### YOUR TASK
Reproduce, character for character, the entries from their opening line through the line with "split; [|split; vm_compute; reflexivity].".
• • • •
(** The program ends in the world the save leaves. *)
Lemma program_ends_with_save (args : arguments) (w : world) :
  init_outcome env = None ->
  exists status w1,
    program env args w
    = (status,
       set_trace (trace w1 ++ [EvSaveHistory (command_history w1)]) w1).
Proof.
  intros Hinit.
  destruct (construct_ok env w Hinit) as [wa [Ea Hsa]].
  destruct (apply_arguments_ok args wa) as [wb [Eb Hsb]].
  unfold program, try_catch. unfold bind at 1. rewrite Ea.
  unfold bind at 1. rewrite Eb.
  unfold main, try_finally, save_command_history.
  match goal with
  | |- context [(let (r, w0) := ?m wb in _)] =>
      destruct (m wb) as [r w1]
  end.
  unfold bind, get, emit. unfold modify. cbn beta iota.
  destruct r as [[|] | e]; cbn; [eauto | eauto |].
  destruct (is_Exception e); cbn; [eauto|].
  destruct (exn_kind_of e); eauto.
Qed.

(** X22. The command history is saved on every way out: once the
    constructor has returned, whatever the welcome screen and the loop
    do, the last thing the program does is to save the command
    history, and what it saves is the list as the session left it. *)
Theorem history_is_saved_on_exit (args : arguments) (w : world) :
  init_outcome env = None ->
  let w' := snd (program env args w) in
  exists before,
    trace w' = before ++ [EvSaveHistory (command_history w')].
Proof.
  intros Hinit w'. subst w'.
  destruct (program_ends_with_save args w Hinit) as (status & w1 & E).
  rewrite E. exists (trace w1). reflexivity.
Qed.

End Console.

Lemma no_consent_no_execution_witness :
  let env := sample_env (ApiContent (Some (lit "rm -rf /tmp/x")))
               (Ok 0) quiet_script in
  let w := set_stdin [Line (lit "delete tmp"); Line (lit "y")]
             fresh_session in
  let w2 := snd (natural_language_to_shell env (lit "delete tmp")
                   (set_stdin [Line (lit "y")] fresh_session)) in
  main_body env w = (Ok (Some Continue), set_stdin [] w2)
  /\ command_history (set_stdin [] w2) = []
  /\ forallb not_popen (trace (set_stdin [] w2)) = true.
Proof.
  intros env w w2.
  split; [|split; vm_compute; reflexivity].
  apply (no_consent_no_execution env w w2 (lit "delete tmp") (lit "y")
           [Line (lit "y")] [] (lit "rm -rf /tmp/x")).
  - reflexivity.
  - vm_compute. reflexivity.
  - vm_compute. reflexivity.
  - discriminate.
  - vm_compute. reflexivity.
  - vm_compute. reflexivity.
Defined.
Lemma deleteTransaction_eq s id :
  deleteTransaction s id
  = (withTransactions s (fst (JsMap.delete (transactions s) id)),
     JsMap.has (transactions s) id).
Proof. reflexivity. Qed.

(** X2: deleting reports whether the id was stored; afterwards the id is
    unknown, every other id reads as before, and a second delete reports
    [false]. *)
Theorem deleteTransaction_removes s id :
  let s' := fst (deleteTransaction s id) in
  snd (deleteTransaction s id) = isSome (getTransaction s id) /\
  getTransaction s' id = None /\
  (forall id', id' <> id -> getTransaction s' id' = getTransaction s id') /\
  snd (deleteTransaction s' id) = false /\
  Forall (fun t => In t (getTransactionsByUser s (Schema.userId t)))
         (JsMap.values (transactions s')).
Proof.
  cbv zeta. rewrite !deleteTransaction_eq. unfold getTransaction.
  cbn [fst snd transactions withTransactions].
  split; [apply has_get|]. split; [apply get_delete_same|].
  split; [intros id' N; apply get_delete_other, N|]. split.
  - rewrite has_get, get_delete_same. reflexivity.
  - apply Forall_forall. intros t Ht.
    eapply Permutation_in; [symmetry; apply getTransactionsByUser_perm|].
    apply filter_In. split; [|apply String.eqb_refl].
    unfold JsMap.values, JsMap.delete in *. cbn [fst] in Ht.
    apply in_map_iff in Ht. destruct Ht as (e & <- & He).
    apply filter_In in He. apply in_map. apply He.
Qed.

Lemma spread_twice {A : Type} (update : option A) (old : A) :
  spread update (spread update old) = spread update old.
Proof. destruct update; reflexivity. Qed.
(** * Session manager and query tools of the Superset agent

    A shallow embedding of [utils/superset_auth.py] ([SupersetAuthManager])
    and of the tool functions of [tools/query.py] and [tools/chart.py].

    Python values received from the remote service are modelled as JSON
    values; Python's [None] is [JNull].  The remote service, the clock and
    the uuid generator are an oracle ([world]): the [n]-th HTTP request of a
    run receives [w_http w n rq].  The program state threads the singleton
    session, the clock (in seconds), the log of every HTTP request issued and
    the counters of the uuid and [requests.Session] generators.  Python
    exceptions are the [Raise] outcome of a state and exception monad; the
    state reached when the exception is raised is kept, as in Python.  A
    Python [str] is a [string] whose characters are read as the code points
    U+0000-U+00FF (Latin-1); text beyond U+00FF is outside the model. *)

From Stdlib Require Import String Ascii List ZArith Bool Lia.
Set Warnings "-register-all".
Import ListNotations.
Open Scope string_scope.
Open Scope Z_scope.

(** ** Strings *)

(** [str.upper()] of one character, as the code points of its upper case
    (Unicode's full case mapping on U+0000-U+00FF): [a-z] and [U+00E0-U+00FE]
    but [U+00F7] move down by 32, [U+00B5] gives [U+039C], [U+00DF] gives
    ["SS"] and [U+00FF] gives [U+0178]; every other character is unchanged. *)
Definition char_upper (c : ascii) : list N :=
  let n := N_of_ascii c in
  if andb (N.leb 97 n) (N.leb n 122) then [(n - 32)%N]
  else if andb (andb (N.leb 224 n) (N.leb n 254)) (negb (N.eqb n 247)) then [(n - 32)%N]
  else if N.eqb n 181 then [924%N]
  else if N.eqb n 223 then [83%N; 83%N]
  else if N.eqb n 255 then [376%N]
  else [n].

(** [str.upper()], as the list of code points of the result. *)
Fixpoint py_upper (s : string) : list N :=
  match s with
  | EmptyString => []
  | String c r => char_upper c ++ py_upper r
  end.

(** The code points of a string. *)
Definition code_points (s : string) : list N := map N_of_ascii (list_ascii_of_string s).

Fixpoint cp_prefix (p l : list N) : bool :=
  match p, l with
  | [], _ => true
  | _ :: _, [] => false
  | a :: p', b :: l' => andb (N.eqb a b) (cp_prefix p' l')
  end.

(** [needle in hay] on code points. *)
Fixpoint cp_contains (needle hay : list N) : bool :=
  if cp_prefix needle hay then true
  else match hay with
       | [] => false
       | _ :: r => cp_contains needle r
       end.

Fixpoint is_prefix (p s : string) : bool :=
  match p, s with
  | EmptyString, _ => true
  | String _ _, EmptyString => false
  | String a p', String b s' => andb (Ascii.eqb a b) (is_prefix p' s')
  end.

(** [needle in hay] for strings. *)
Fixpoint py_contains (needle hay : string) : bool :=
  if is_prefix needle hay then true
  else match hay with
       | EmptyString => false
       | String _ r => py_contains needle r
       end.

(** The whitespace of [str.strip()] and [str.rstrip()] on U+0000-U+00FF:
    [\t\n\x0b\x0c\r], [\x1c-\x1f], the space, [\x85] and [\xa0]. *)
Definition is_py_space (c : ascii) : bool :=
  let n := nat_of_ascii c in
  orb (orb (andb (Nat.leb 9 n) (Nat.leb n 13)) (andb (Nat.leb 28 n) (Nat.leb n 32)))
      (orb (Nat.eqb n 133) (Nat.eqb n 160)).

Fixpoint drop_while {A} (p : A -> bool) (l : list A) : list A :=
  match l with
  | [] => []
  | x :: r => if p x then drop_while p r else l
  end.

Definition rstrip_by (p : ascii -> bool) (s : string) : string :=
  string_of_list_ascii (rev (drop_while p (rev (list_ascii_of_string s)))).

(** [s.rstrip()] and [s.rstrip(';')]. *)
Definition py_rstrip (s : string) : string := rstrip_by is_py_space s.
Definition py_rstrip_semi (s : string) : string :=
  rstrip_by (fun c => Ascii.eqb c ";"%char) s.

(** [s[:n]]. *)
Definition py_prefix (n : nat) (s : string) : string := substring 0 n s.

Fixpoint py_join (sep : string) (l : list string) : string :=
  match l with
  | [] => ""
  | [x] => x
  | x :: r => x ++ sep ++ py_join sep r
  end.

(** ["-" * n]. *)
Fixpoint repeat_string (s : string) (n : nat) : string :=
  match n with
  | O => ""
  | S k => s ++ repeat_string s k
  end.

Definition digit_char (d : N) : ascii := ascii_of_N (48 + d).

Fixpoint digits_aux (fuel : nat) (n : N) (acc : string) : string :=
  match fuel with
  | O => acc
  | S f =>
      let acc' := String (digit_char (N.modulo n 10)) acc in
      if N.ltb n 10 then acc' else digits_aux f (N.div n 10) acc'
  end.

Definition string_of_N (n : N) : string :=
  digits_aux (S (N.to_nat (N.size n))) n "".

(** [str(i)] for a Python [int]. *)
Definition string_of_Z (z : Z) : string :=
  if z <? 0 then "-" ++ string_of_N (Z.to_N (- z)) else string_of_N (Z.to_N z).

(** Zero-padded two- and four-digit fields of [strftime]/[isoformat]. *)
Definition pad (w : nat) (z : Z) : string :=
  let s := string_of_Z z in
  repeat_string "0" (w - String.length s) ++ s.

(** Proleptic Gregorian date of a day count since 1970-01-01. *)
Definition civil_from_days (z : Z) : Z * Z * Z :=
  let z := z + 719468 in
  let era := (if z >=? 0 then z else z - 146096) / 146097 in
  let doe := z - era * 146097 in
  let yoe := (doe - doe / 1460 + doe / 36524 - doe / 146096) / 365 in
  let y := yoe + era * 400 in
  let doy := doe - (365 * yoe + yoe / 4 - yoe / 100) in
  let mp := (5 * doy + 2) / 153 in
  let d := doy - (153 * mp + 2) / 5 + 1 in
  let m := if mp <? 10 then mp + 3 else mp - 9 in
  ((if m <=? 2 then y + 1 else y), m, d).

(** A naive local [datetime] is a count of seconds since 1970-01-01 00:00. *)
Definition datetime_fields (t : Z) : Z * Z * Z * Z * Z * Z :=
  let '(y, m, d) := civil_from_days (t / 86400) in
  let sec := t mod 86400 in
  (y, m, d, sec / 3600, (sec mod 3600) / 60, sec mod 60).

(** [dt.isoformat()] (whole seconds). *)
Definition isoformat (t : Z) : string :=
  let '(y, mo, d, h, mi, s) := datetime_fields t in
  pad 4 y ++ "-" ++ pad 2 mo ++ "-" ++ pad 2 d ++ "T" ++
  pad 2 h ++ ":" ++ pad 2 mi ++ ":" ++ pad 2 s.

(** [dt.strftime('%Y%m%d_%H%M%S')]. *)
Definition strftime_compact (t : Z) : string :=
  let '(y, mo, d, h, mi, s) := datetime_fields t in
  pad 4 y ++ pad 2 mo ++ pad 2 d ++ "_" ++ pad 2 h ++ pad 2 mi ++ pad 2 s.

(** ** JSON values *)

Inductive json : Type :=
| JNull
| JBool (b : bool)
| JNum (z : Z)
| JDec (lit : string)          (* a float, kept as its decimal literal *)
| JStr (s : string)
| JArr (l : list json)
| JObj (kvs : list (string * json)).

Definition type_name (j : json) : string :=
  match j with
  | JNull => "NoneType" | JBool _ => "bool" | JNum _ => "int"
  | JDec _ => "float" | JStr _ => "str" | JArr _ => "list" | JObj _ => "dict"
  end.

(** The one-character string made of a double quote. *)
Definition dq : string := String (ascii_of_nat 34) EmptyString.

(** [repr] of a Python string (escape sequences are not modelled). *)
Definition repr_string (s : string) : string :=
  if andb (py_contains "'" s) (negb (py_contains dq s))
  then dq ++ s ++ dq
  else "'" ++ s ++ "'".
(** * Console device driver (kern/console.c)

    A shallow embedding of the text-mode console driver and the
    properties of its operations: byte output ([putbyte], [putbytes]),
    colour handling ([set_term_color], [get_term_color]), the logical and
    the hardware cursor ([set_cursor], [get_cursor], [hide_cursor],
    [show_cursor]) and direct cell access ([draw_char], [get_char],
    [clear_console]). *)

From Stdlib Require Import ZArith List Bool Lia.
Import ListNotations.
Open Scope Z_scope.

(** ** C integer types

    The driver is compiled for 32-bit x86: [int] is a 32-bit two's
    complement integer, [char] is a signed byte, a pointer is an unsigned
    32-bit address.  Values are kept in [Z] and every conversion or
    arithmetic step that can leave the type's range is wrapped
    explicitly. *)

Module CInt.

Definition wrap_signed (bits z : Z) : Z :=
  (z + 2 ^ (bits - 1)) mod 2 ^ bits - 2 ^ (bits - 1).

Definition to_int (z : Z) : Z := wrap_signed 32 z.
Definition to_char (z : Z) : Z := wrap_signed 8 z.
Definition to_uint8 (z : Z) : Z := z mod 2 ^ 8.
Definition to_ptr (z : Z) : Z := z mod 2 ^ 32.

Definition iadd (a b : Z) : Z := to_int (a + b).
Definition isub (a b : Z) : Z := to_int (a - b).
Definition imul (a b : Z) : Z := to_int (a * b).

Definition int_range (z : Z) : Prop := - 2 ^ 31 <= z < 2 ^ 31.

End CInt.
Import CInt.

(** ** Constants of the included headers

    [console.c] takes the address of video memory, the CRTC port numbers
    and the colour codes from [p1kern.h] and [asm.h].  Their values are
    not fixed by the driver's own text, so the embedding is parameterised
    by them. *)

Class video_defines : Type := {
  CONSOLE_MEM_BASE : Z;
  CRTC_IDX_REG : Z;
  CRTC_DATA_REG : Z;
  CRTC_CURSOR_MSB_IDX : Z;
  CRTC_CURSOR_LSB_IDX : Z;
  FGND_WHITE : Z;
  BGND_BLACK : Z
}.

(** Modelled from the spec: the macros [CONSOLE_WIDTH] and
    [CONSOLE_HEIGHT] of the absent header; the grid of the reference
    device is 80 columns by 25 rows.  [set_cursor] hard-codes the same
    bounds as 79 and 24. *)
Definition CONSOLE_WIDTH : Z := 80.
Definition CONSOLE_HEIGHT : Z := 25.

Definition CONSOLE_OUT_OF_RANGE : Z := 2500.

Definition NULL : Z := 0.

(** ** Driver state

    The four globals of [console.c], the byte-addressed memory the driver
    writes through raw pointers, and the CRT controller behind the
    index/data port pair. *)

Record console : Type := mkConsole {
  cursor_row : Z;
  cursor_col : Z;
  current_color : Z;
  is_cursor_visible : Z;
  mem : Z -> Z;
  crtc_idx : Z;
  crtc_regs : Z -> Z
}.

Definition with_cursor_row (r : Z) (st : console) : console :=
  mkConsole r (cursor_col st) (current_color st) (is_cursor_visible st)
            (mem st) (crtc_idx st) (crtc_regs st).

Definition with_cursor_col (c : Z) (st : console) : console :=
  mkConsole (cursor_row st) c (current_color st) (is_cursor_visible st)
            (mem st) (crtc_idx st) (crtc_regs st).

Definition with_current_color (a : Z) (st : console) : console :=
  mkConsole (cursor_row st) (cursor_col st) a (is_cursor_visible st)
            (mem st) (crtc_idx st) (crtc_regs st).

Definition with_is_cursor_visible (v : Z) (st : console) : console :=
  mkConsole (cursor_row st) (cursor_col st) (current_color st) v
            (mem st) (crtc_idx st) (crtc_regs st).

Definition with_mem (m : Z -> Z) (st : console) : console :=
  mkConsole (cursor_row st) (cursor_col st) (current_color st)
            (is_cursor_visible st) m (crtc_idx st) (crtc_regs st).

Definition with_crtc (i : Z) (regs : Z -> Z) (st : console) : console :=
  mkConsole (cursor_row st) (cursor_col st) (current_color st)
            (is_cursor_visible st) (mem st) i regs.

Definition upd (f : Z -> Z) (k v : Z) : Z -> Z :=
  fun k' => if k' =? k then v else f k'.

(** [*(char * )addr = v]: one byte is stored. *)
Definition store (addr v : Z) (st : console) : console :=
  with_mem (upd (mem st) addr (to_uint8 v)) st.

(** [*(char * )addr] read as a [char]. *)
Definition load (addr : Z) (st : console) : Z := to_char (mem st addr).

(** State of the globals when the kernel starts: [cursor_row],
    [cursor_col] and [is_cursor_visible] are initialised to 0 and
    [current_color] lives in zeroed storage. *)
Definition boot (m regs : Z -> Z) : console := mkConsole 0 0 0 0 m 0 regs.

Section Driver.

Context {hw : video_defines}.

(** [CONSOLE_MEM_BASE + 2 * (CONSOLE_WIDTH * row + col)] as a [char *]. *)
Definition cell_addr (row col : Z) : Z :=
  to_ptr (iadd CONSOLE_MEM_BASE (imul 2 (iadd (imul CONSOLE_WIDTH row) col))).

(** [CONSOLE_MEM_BASE + 2 * (CONSOLE_WIDTH * row + col) + 1] as a [char *]. *)
Definition attr_addr (row col : Z) : Z :=
  to_ptr (iadd (iadd CONSOLE_MEM_BASE
                     (imul 2 (iadd (imul CONSOLE_WIDTH row) col))) 1).

(** The console buffer: [CONSOLE_WIDTH * CONSOLE_HEIGHT] cells of two
    bytes from [CONSOLE_MEM_BASE] on. *)
Definition in_console_mem (addr : Z) : Prop :=
  CONSOLE_MEM_BASE <= addr < CONSOLE_MEM_BASE + 2 * (CONSOLE_WIDTH * CONSOLE_HEIGHT).

Definition putbyte (ch : Z) (st : console) : Z * console :=
  if ch =? 10 then
    let st := with_cursor_col 0 st in
    let st := with_cursor_row (iadd (cursor_row st) 1) st in
    (ch, st)
  else if ch =? 13 then
    (ch, with_cursor_col 0 st)
  else if ch =? 8 then
    let st := with_cursor_col (isub (cursor_col st) 1) st in
    let st :=
      if cursor_col st <? 0 then
        let st := with_cursor_col (isub CONSOLE_WIDTH 1) st in
        with_cursor_row (isub (cursor_row st) 1) st
      else st in
    let st := store (cell_addr (cursor_row st) (cursor_col st)) 32 st in
    let st := store (attr_addr (cursor_row st) (cursor_col st)) (current_color st) st in
    (ch, st)
  else
    let st := store (cell_addr (cursor_row st) (cursor_col st)) ch st in
    let st := store (attr_addr (cursor_row st) (cursor_col st)) (current_color st) st in
    let st := with_cursor_col (iadd (cursor_col st) 1) st in
    let st :=
      if cursor_col st >? CONSOLE_WIDTH then
        let st := with_cursor_col 0 st in
        with_cursor_row (iadd (cursor_row st) 1) st
      else st in
    (ch, st).

(** The loop of [putbytes]: [while (len >= 0) { putbyte( *s); s++; len--; }].
    [len - 1] cannot leave the range of [int] because [len >= 0] holds in
    the body. *)
Fixpoint putbytes_loop (fuel : nat) (s len : Z) (st : console) : option console :=
  match fuel with
  | O => None
  | S fuel' =>
      if len >=? 0 then
        let st := snd (putbyte (load s st) st) in
        putbytes_loop fuel' (to_ptr (s + 1)) (len - 1) st
      else Some st
  end.

Definition putbytes_fuel (len : Z) : nat := S (Z.to_nat (len + 1)).

Definition putbytes (s len : Z) (st : console) : option console :=
  if s =? NULL then Some st
  else putbytes_loop (putbytes_fuel len) s len st.

(** [n] sequential calls [putbyte(s[0]); ...; putbyte(s[n-1])], the
    behaviour the documentation of [putbytes] describes for a positive
    length [n]. *)
Fixpoint putbyte_seq (n : nat) (s : Z) (st : console) : console :=
  match n with
  | O => st
  | S n' => putbyte_seq n' (to_ptr (s + 1)) (snd (putbyte (load s st) st))
  end.

Definition set_term_color (color : Z) (st : console) : Z * console :=
  let foreground := Z.land color 0x0F in
  let background := Z.land color 0xF0 in
  if (foreground <? 0) || (foreground >? 15) || (background <? 0) || (background >? 7)
  then (-1, st)
  else (0, with_current_color (to_char color) st).

Definition get_term_color (st : console) : Z := current_color st.

Definition set_cursor (row col : Z) (st : console) : Z * console :=
  if (row <? 0) || (row >? 24) || (col <? 0) || (col >? 79)
  then (-1, st)
  else (0, with_cursor_col col (with_cursor_row row st)).

Definition get_cursor (st : console) : Z * Z := (cursor_row st, cursor_col st).

(** Modelled from the spec: [outb] of the absent [asm.h] and the device
    behind it.  The hardware cursor register is written as two 8-bit
    transfers through an index/data port pair: a byte sent to the index
    port selects a CRTC register, a byte sent to the data port is stored
    in the selected register. *)
Definition outb (port val : Z) (st : console) : console :=
  if port =? CRTC_IDX_REG then
    with_crtc (to_uint8 val) (crtc_regs st) st
  else if port =? CRTC_DATA_REG then
    with_crtc (crtc_idx st) (upd (crtc_regs st) (crtc_idx st) (to_uint8 val)) st
  else st.

(** Modelled from the spec: the hardware cursor register, the 16-bit
    linear position held as a most-significant and a least-significant
    byte in the two cursor registers of the CRTC. *)
Definition crtc_cursor (st : console) : Z :=
  crtc_regs st (to_uint8 CRTC_CURSOR_MSB_IDX) * 2 ^ 8
  + crtc_regs st (to_uint8 CRTC_CURSOR_LSB_IDX).

Definition hide_cursor (st : console) : console :=
  let cursor_pos := CONSOLE_OUT_OF_RANGE in
  let st := outb CRTC_IDX_REG CRTC_CURSOR_MSB_IDX st in
  let st := outb CRTC_DATA_REG (Z.shiftr cursor_pos 8) st in
  let st := outb CRTC_IDX_REG CRTC_CURSOR_LSB_IDX st in
  let st := outb CRTC_DATA_REG cursor_pos st in
  with_is_cursor_visible 0 st.

Definition show_cursor (st : console) : console :=
  let cursor_pos := iadd (imul (cursor_row st) CONSOLE_WIDTH) (cursor_col st) in
  let st := outb CRTC_IDX_REG CRTC_CURSOR_MSB_IDX st in
  let st := outb CRTC_DATA_REG (Z.shiftr cursor_pos 8) st in
  let st := outb CRTC_IDX_REG CRTC_CURSOR_LSB_IDX st in
  let st := outb CRTC_DATA_REG cursor_pos st in
  with_is_cursor_visible 1 st.

Definition draw_char (row col ch color : Z) (st : console) : console :=
  let st := store (cell_addr row col) ch st in
  store (attr_addr row col) color st.

Definition get_char (row col : Z) (st : console) : Z :=
  load (cell_addr row col) st.

(** [for (i = 0; i < n; i++) body(i)] for a non-negative constant [n]. *)
Definition for_upto (n : Z) (body : Z -> console -> console) (st : console) : console :=
  fold_left (fun st i => body (Z.of_nat i) st) (seq 0 (Z.to_nat n)) st.

Definition clear_console (st : console) : console :=
  let st :=
    for_upto CONSOLE_HEIGHT (fun i =>
      for_upto CONSOLE_WIDTH (fun j =>
        draw_char i j 32 (Z.lor FGND_WHITE BGND_BLACK))) st in
  let st := with_cursor_row 0 st in
  with_cursor_col 0 st.

(** The attribute byte for a foreground and a background colour, as the
    masks [0x0F] and [0xF0] of [set_term_color] split it. *)
Definition pack_color (foreground background : Z) : Z :=
  Z.lor foreground (Z.shiftl background 4).

(** Linear position of the logical cursor. *)
Definition linear_pos (st : console) : Z :=
  cursor_row st * CONSOLE_WIDTH + cursor_col st.

(** Grid bounds of the data model. *)
Definition in_grid (row col : Z) : Prop :=
  0 <= row < CONSOLE_HEIGHT /\ 0 <= col < CONSOLE_WIDTH.

(** A byte that [putbyte] treats as an ordinary character. *)
Definition ordinary (ch : Z) : Prop := ch <> 10 /\ ch <> 13 /\ ch <> 8.

(** [putbyte] applied to each element of a list in turn. *)
Definition putbyte_list (l : list Z) (st : console) : console :=
  fold_left (fun st ch => snd (putbyte ch st)) l st.

(** The values a [char] argument can take. *)
Definition char_range (ch : Z) : Prop := -128 <= ch < 128.

(** A cell that shows a space with attribute byte [attr]. *)
Definition blank_cell (attr row col : Z) (st : console) : Prop :=
  mem st (cell_addr row col) = 32 /\ mem st (attr_addr row col) = attr.




End Driver.

(** The values the headers give on the PC: VGA text memory at [0xB8000],
    the CRTC at ports [0x3D4]/[0x3D5], cursor location registers 14 and
    15, white on black as attribute [0x0F]. *)
Definition pc_video : video_defines := {|
  CONSOLE_MEM_BASE := 0xB8000;
  CRTC_IDX_REG := 0x3D4;
  CRTC_DATA_REG := 0x3D5;
  CRTC_CURSOR_MSB_IDX := 14;
  CRTC_CURSOR_LSB_IDX := 15;
  FGND_WHITE := 0xF;
  BGND_BLACK := 0x0
|}.

Definition blank : Z -> Z := fun _ => 0.

(** * Properties *)

(** ** Integer conversions *)

Module CIntFacts.

Lemma to_int_small z : int_range z -> to_int z = z.
Proof.
  unfold int_range, to_int, wrap_signed.
  change (2 ^ (32 - 1)) with 2147483648.
  change (2 ^ 31) with 2147483648.
  change (2 ^ 32) with 4294967296.
  intros Hz. rewrite Z.mod_small; lia.
Qed.

Lemma to_int_eqm z : to_int z mod 2 ^ 32 = z mod 2 ^ 32.
Proof.
  unfold to_int, wrap_signed.
  rewrite Zminus_mod_idemp_l. f_equal. lia.
Qed.

Lemma eqm_add_l a b : (to_int a + b) mod 2 ^ 32 = (a + b) mod 2 ^ 32.
Proof.
  rewrite <- Z.add_mod_idemp_l by discriminate.
  rewrite to_int_eqm.
  now rewrite Z.add_mod_idemp_l by discriminate.
Qed.

Lemma eqm_add_r a b : (a + to_int b) mod 2 ^ 32 = (a + b) mod 2 ^ 32.
Proof. rewrite Z.add_comm, eqm_add_l. f_equal. lia. Qed.

Lemma eqm_mul_r a b : (a * to_int b) mod 2 ^ 32 = (a * b) mod 2 ^ 32.
Proof.
  rewrite <- Z.mul_mod_idemp_r by discriminate.
  rewrite to_int_eqm.
  now rewrite Z.mul_mod_idemp_r by discriminate.
Qed.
• • • •
### EXERCISE RESULT
(** The program ends in the world the save leaves. *)
Lemma program_ends_with_save (args : arguments) (w : world) :
  init_outcome env = None ->
  exists status w1,
    program env args w
    = (status,
       set_trace (trace w1 ++ [EvSaveHistory (command_history w1)]) w1).
Proof.
  intros Hinit.
  destruct (construct_ok env w Hinit) as [wa [Ea Hsa]].
  destruct (apply_arguments_ok args wa) as [wb [Eb Hsb]].
  unfold program, try_catch. unfold bind at 1. rewrite Ea.
  unfold bind at 1. rewrite Eb.
  unfold main, try_finally, save_command_history.
  match goal with
  | |- context [(let (r, w0) := ?m wb in _)] =>
      destruct (m wb) as [r w1]
  end.
  unfold bind, get, emit. unfold modify. cbn beta iota.
  destruct r as [[|] | e]; cbn; [eauto | eauto |].
  destruct (is_Exception e); cbn; [eauto|].
  destruct (exn_kind_of e); eauto.
Qed.

(** X22. The command history is saved on every way out: once the
    constructor has returned, whatever the welcome screen and the loop
    do, the last thing the program does is to save the command
    history, and what it saves is the list as the session left it. *)
Theorem history_is_saved_on_exit (args : arguments) (w : world) :
  init_outcome env = None ->
  let w' := snd (program env args w) in
  exists before,
    trace w' = before ++ [EvSaveHistory (command_history w')].
Proof.
  intros Hinit w'. subst w'.
  destruct (program_ends_with_save args w Hinit) as (status & w1 & E).
  rewrite E. exists (trace w1). reflexivity.
Qed.

End Console.

Lemma no_consent_no_execution_witness :
  let env := sample_env (ApiContent (Some (lit "rm -rf /tmp/x")))
               (Ok 0) quiet_script in
  let w := set_stdin [Line (lit "delete tmp"); Line (lit "y")]
             fresh_session in
  let w2 := snd (natural_language_to_shell env (lit "delete tmp")
                   (set_stdin [Line (lit "y")] fresh_session)) in
  main_body env w = (Ok (Some Continue), set_stdin [] w2)
  /\ command_history (set_stdin [] w2) = []
  /\ forallb not_popen (trace (set_stdin [] w2)) = true.
Proof.
  intros env w w2.
  split; [|split; vm_compute; reflexivity].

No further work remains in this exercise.